I love to stumble across hole in the wall restaurants, that’s usually where you find the best food. I have two very favorites, one is a roadside joint outside of Austin, Texas that serves the best burgers on homemade sourdough rolls. The second is The Red Bar in Grayton Beach, Florida. For those of you who vacation here, your probably thinking that this is no hole in the wall because in the summer the wait is 2 hours or more for a table.
But The Red Bar does a hole in wall right. A simple 5 item menu presented on a chalkboard, only cash is accepted and you feel like you’re in a psychedelic den from the 60′s. My favorite dish is the panned chicken, of course that means fried and covered with a buttery sauce – here’s my take with out the psychadelic den.
1 lb chicken breast, thinly sliced or pounded to about 1/4″ thick
1 tsp olive oil
salt and pepper
flour for dredging
1 1/2 cups + 1/4 cup chicken broth, low-sodium
1 tbsp cornstarch
3 tbsp capers, drained
1 tbsp butter
juice of 1 lemon
In a large saute pan, heat olive oil over medium-high heat. Season chicken with salt and pepper, then dredge lightly in flour. Place chicken in hot oil, cooking for 5 minutes on each side until golden brown. Remove chicken and set aside.

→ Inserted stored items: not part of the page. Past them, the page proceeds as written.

(** [click.prompt(text, type=int, default=...)]: the integer click accepts
    (an empty entry, for which click takes the default, is the default
    here). *)
Definition click_prompt_int : M Z :=
  fun w =>
    match numbers w with
    | [] => Raised Abort w
    | (waited, n) :: rest =>
        Done n (log (ENumber waited n)
                  (mkWorld (now w + waited) (graph w) (keys w) (lines w)
                           rest (trace w)))
    end.

(** Iterating a stream function of the engine to exhaustion. *)
Definition invoke (stream : G -> stream_result G) (input_data : agent_input)
  : M (list pydict) :=
  fun w =>
    let r := stream (graph w) in
    Done (chunks r)
         (log (EStream input_data (took r))
            (mkWorld (now w + took r) (graph_after r) (keys w) (lines w)
                     (numbers w) (trace w))).

End World.

Arguments world : clear implicits.
Arguments outcome : clear implicits.
Arguments M : clear implicits.
Arguments mkWorld {G} _ _ _ _ _ _.
Arguments Done {G A} _ _.
Arguments Raised {G A} _ _.
Arguments Exited {G A} _ _.
Arguments Starved {G A} _.
Arguments OutOfFuel {G A} _.

End Env.

Import Env.

Declare Scope run_scope.
Delimit Scope run_scope with run.
Notation "x <- c ;; k" := (bind c (fun x => k))
  (at level 61, c at next level, right associativity) : run_scope.
Notation "c ;;; k" := (bind c (fun _ => k))
  (at level 61, right associativity) : run_scope.

Definition approve : pyval := PDict [("type", PStr "approve")].
Definition reject : pyval := PDict [("type", PStr "reject")].

(* ================================================================== *)
(** ** deepagent_code/cli.py *)

Module DeepagentCode.

(** [stream_graph_updates] and [astream_graph_updates] of
    [deepagent_code.utils], which is not among the sources: the chunks of
    one invocation of the graph on an input, under a config and a stream
    mode, are whatever the engine at hand yields. *)
Class Engine (G : Type) : Type := {
  stream_graph_updates :
    G -> agent_input -> option pyval -> string -> stream_result G;
  astream_graph_updates :
    G -> agent_input -> option pyval -> string -> stream_result G
}.

(** [print_chunk] draws a chunk on the terminal.  What it draws is not
    detailed here; a chunk it cannot draw makes it raise, and
    [print_chunk_error] tells for which chunks it does. *)
Class Renderer : Type := {
  print_chunk_error : pydict -> bool -> option exn
}.

Section Driver.
Context {G : Type} {E : Engine G} {R : Renderer} {J : Json}.

Local Open Scope run_scope.

(** [Spinner.start] and [Spinner.stop]; the animation thread itself only
    draws. *)
Definition spinner_start : M G unit := emit ESpinnerStart.
Definition spinner_stop : M G unit := emit ESpinnerStop.

(** [print_chunk(chunk, verbose)]: one event per call, then the exception
    if the chunk cannot be drawn. *)
Definition print_chunk (chunk : pydict) (verbose : bool) : M G unit :=
  emit (EPrintChunk chunk verbose) ;;;
  match print_chunk_error chunk verbose with
  | Some e => raise e
  | None => ret tt
  end.

(** The [while True] of [select_option]: one key per round, so as many
    rounds as keys are left suffice. *)
Fixpoint select_loop (rounds : nat) (num_options selected : Z) : M G Z :=
  match rounds with
  | O => fun w => Starved w
  | S rounds' =>
      key <- get_key ;;
      match key with
      | KUp =>
          if selected >? 0 then select_loop rounds' num_options (selected - 1)
          else select_loop rounds' num_options selected
      | KDown =>
          if selected <? num_options - 1
          then select_loop rounds' num_options (selected + 1)
          else select_loop rounds' num_options selected
      | KEnter => ret selected
      | KCtrlC => sys_exit 0
      | KChar _ => select_loop rounds' num_options selected
      end
  end.

Definition select_option (options : list string) (prompt : string) : M G Z :=
  fun w =>
    select_loop (S (List.length (keys w))) (Z.of_nat (List.length options)) 0 w.

Definition options : list string :=
  ["Approve all actions"; "Reject all actions";
   "Provide custom decision (JSON)"; "Exit"].

Definition handle_interrupt_input (num_actions : Z) : M G (list pyval) :=
  emit (ECollect (PInt num_actions)) ;;;
  choice <- select_option options "How would you like to proceed?" ;;
  if choice =? 0 then
    ret (replicate num_actions approve)
  else if choice =? 1 then
    ret (replicate num_actions reject)
  else if choice =? 2 then
    emit (EPrint "Enter your decision as JSON (will be applied to all actions):") ;;;
    line <- input ;;
    let json_str := strip line in
    match json_loads json_str with
    | inr decision => ret (replicate num_actions decision)
    | inl e =>
        emit (EPrint ("⏺ Invalid JSON: " ++ e)) ;;;
        ret (replicate num_actions reject)
    end
  else
    sys_exit 0.

(** The variables one pass of the [while True] of a turn keeps while it
    consumes the stream. *)
Record turn_state : Type := mkTurn {
  has_interrupt : bool;
  num_pending_actions : Z;
  first_chunk : bool
}.

Definition fresh : turn_state := mkTurn false 0 true.

(** [len(action_requests) if action_requests else 1] on the chunk's
    interrupt payload. *)
Definition pending_actions (chunk : pydict) : exn + Z :=
  let interrupt_data := get chunk "interrupt" (PDict []) in
  match get_method interrupt_data "action_requests" (PList []) with
  | inl e => inl e
  | inr action_requests =>
      if truthy action_requests then len action_requests else inr 1
  end.

(** The body of the [for chunk in ...] loop. *)
Definition on_chunk (verbose : bool) (st : turn_state) (chunk : pydict)
  : M G turn_state :=
  (if first_chunk st then spinner_stop else ret tt) ;;;
  print_chunk chunk verbose ;;;
  if eq_str (get chunk "status" PNone) "interrupt" then
    n <- lift (pending_actions chunk) ;;
    ret (mkTurn true n false)
  else
    ret (mkTurn (has_interrupt st) (num_pending_actions st) false).

Fixpoint for_each_chunk (verbose : bool) (st : turn_state)
    (stream : list pydict) : M G turn_state :=
  match stream with
  | [] => ret st
  | chunk :: rest =>
      st' <- on_chunk verbose st chunk ;;
      for_each_chunk verbose st' rest
  end.

(** The [while True] of a turn, over either stream function; [fuel] bounds
    the number of engine invocations. *)
Fixpoint turn_loop
    (stream : G -> agent_input -> option pyval -> string -> stream_result G)
    (fuel : nat) (input_data : agent_input) (config : option pyval)
    (interactive verbose : bool) (stream_mode : string) : M G unit :=
  match fuel with
  | O => fun w => OutOfFuel w
  | S fuel' =>
      spinner_start ;;;
      stream_chunks <-
        invoke (fun g => stream g input_data config stream_mode) input_data ;;
      st <- for_each_chunk verbose fresh stream_chunks ;;
      (if first_chunk st then spinner_stop else ret tt) ;;;
      if (has_interrupt st && interactive)%bool then
        decisions <- handle_interrupt_input (num_pending_actions st) ;;
        input_data' <- lift (prepare_agent_input None (Some decisions) None) ;;
        turn_loop stream fuel' input_data' config interactive verbose
                  stream_mode
      else
        ret tt
  end.
(** * The PostgreSQL database resource of the Terraform provider

    A shallow embedding of [postgresql/resource_postgresql_database.go]:
    the lifecycle operations Create / Read / Update / Delete / Exists of
    the [postgresql_database] resource, the per-attribute setters and the
    owner grant / revoke helpers.

    The database connection is an oracle (a [Store]): every theorem that
    does not fix one holds for all stores.  Every call of [db.Exec] and
    [db.QueryRow] is logged, with its statement text, its bound
    parameters and its outcome, so that claims about what is emitted and
    in which order are statements about that log.

    The catalog lock ([c.catalogLock]) and [log.Printf] have no effect on
    the values computed and are left out. *)

From Stdlib Require Import String Ascii ZArith List Bool Lia DecimalString.
Import ListNotations.
Local Open Scope string_scope.
Local Open Scope Z_scope.

(* ===================================================================== *)
(** ** Strings: the helpers of [strings], [fmt] and [lib/pq] *)
(* ===================================================================== *)

Module GoStrings.

(** The double quote character, code 34. *)
Definition dquote_char : ascii := ascii_of_nat 34.
Definition dquote : string := String dquote_char EmptyString.

(** [strings.ToUpper] on the ASCII range.  The source only compares the
    result with ["DEFAULT"]; no letter of that word is the upper case of
    a character outside ASCII, so the byte-wise version decides the
    same comparisons. *)
Definition upper_ascii (c : ascii) : ascii :=
  let n := nat_of_ascii c in
  if (Nat.leb 97 n && Nat.leb n 122)%bool then ascii_of_nat (n - 32) else c.

Fixpoint ToUpper (s : string) : string :=
  match s with
  | EmptyString => EmptyString
  | String c r => String (upper_ascii c) (ToUpper r)
  end.

(** [strings.Contains s substr]. *)
Fixpoint Contains (s substr : string) : bool :=
  if String.prefix substr s then true
  else match s with
       | EmptyString => false
       | String _ r => Contains r substr
       end.

(** [fmt]'s default formatting of an [int] and of a [bool]. *)
Definition fmt_int (z : Z) : string := NilZero.string_of_int (Z.to_int z).
Definition fmt_bool (b : bool) : string := if b then "true" else "false".

(** [pq.QuoteIdentifier]: the name is cut at its first NUL byte, every
    double quote is doubled and the result is wrapped in double
    quotes. *)
Fixpoint cutAtNul (s : string) : string :=
  match s with
  | EmptyString => EmptyString
  | String c r => if Ascii.eqb c zero then EmptyString else String c (cutAtNul r)
  end.

Fixpoint doubleQuotes (s : string) : string :=
  match s with
  | EmptyString => EmptyString
  | String c r =>
      if Ascii.eqb c dquote_char
      then String c (String c (doubleQuotes r))
      else String c (doubleQuotes r)
  end.

Definition QuoteIdentifier (name : string) : string :=
  dquote ++ doubleQuotes (cutAtNul name) ++ dquote.

End GoStrings.
Import GoStrings.

(* ===================================================================== *)
(** ** Errors *)
(* ===================================================================== *)

(** A Go [error] value; [nil] is [None] of [option error].  Messages that
    the source formats with [%q] are kept as the format and its
    arguments. *)
Inductive error : Type :=
| ErrNoRows                                          (* sql.ErrNoRows *)
| DriverError (msg : string)                         (* an error of the store; Error() = msg *)
| errors_New (msg : string)                          (* errors.New *)
| fmt_Errorf (format : string) (args : list string)  (* fmt.Errorf *)
| errwrap_Wrapf (format : string) (args : list string) (inner : error).
    (* errwrap.Wrapf(fmt.Sprintf(format, args...), inner) *)

(* ===================================================================== *)
(** ** The schema and [schema.ResourceData] *)
(* ===================================================================== *)

(** One value per attribute of the schema, fields named after the
    attribute constants of the source. *)
Record Attrs : Type := mkAttrs {
  dbNameAttr       : string;
  dbOwnerAttr      : string;
  dbTemplateAttr   : string;
  dbEncodingAttr   : string;
  dbCollationAttr  : string;
  dbCTypeAttr      : string;
  dbTablespaceAttr : string;
  dbConnLimitAttr  : Z;
  dbAllowConnsAttr : bool;
  dbIsTemplateAttr : bool
}.
(* ===== verification/_CoqProject ===== *)
-Q . S2P
Prelude.v
Kernel.v
Protocol.v
Policy.v
Dmabuf.v
Engine.v
EngineFiles.v
EngineInv.v
EngineSafe.v
Broker.v
BrokerLive.v
PrimeMapper.v
AnnexB.v
AnnexBSpec.v
DrmBlob.v
DrmFormats.v
DrmBridge.v
DecodeEos.v
EncodeEos.v
VaapiRoutes.v
Client.v
ClientSafe.v
VaapiPolicy.v
ClientBroker.v
ClientConnect.v
RepackCache.v
MapperMetadata.v
AndroidMapper.v
StreamSplit.v
StreamInspect.v
Vp9.v
Hevc.v
Av1.v
Av1Spec.v
Av1Frame.v
Av1Stream.v
Av1Claims.v
World.v
Still.v
Va.v
DecodeState.v
DecodeStaging.v
DecodeOutput.v
DecodeRuntime.v
DecodeSlices.v
DecodeOwn.v
DecodeDrain.v
DecodeSettle.v
DecodeQueue.v
DecodeInv.v
DecodeEntry.v
DecodePicture.v
DecodeSubmit.v
DecodeSafe.v
DecodeCalls.v
DecodeWait.v
DecodeClaims.v
EncodeParams.v
EncodeState.v
EncodeWorld.v
EncodeBroker.v
EncodeLink.v
EncodeSync.v
EncodeRuntime.v
Image.v
EncodeScene.v
EncodeReceive.v
ImageCopy.v
ImageUpload.v
ImagePut.v
EncodeKeeps.v
EncodeQueue.v
EncodeFifo.v
EncodeInv.v
EncodeCalls.v
EncodeSubmit.v
EncodeServe.v
EncodeClaims.v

Add 1 and 1/2 cups chicken broth to pan to deglaze, stirring up all the bits from the bottom. Let reduce for about 5 minutes. In the meantime, mix cornstarch and 1/4 chicken broth in a small bowl. Add to reduced chicken stock and stir until sauce is thickened.
Add juice of one lemon, capers and stir of butter. Add chicken back to pan and let simmer in sauce for about 10 minutes, until chicken is cooked through.
If you prefer the sauce to be thinner, just add a little more chicken broth.
I usually serve this dish with roasted garlic mashed potatoes and oven-roasted asparagus but the chicken is also good over a whole grain pasta.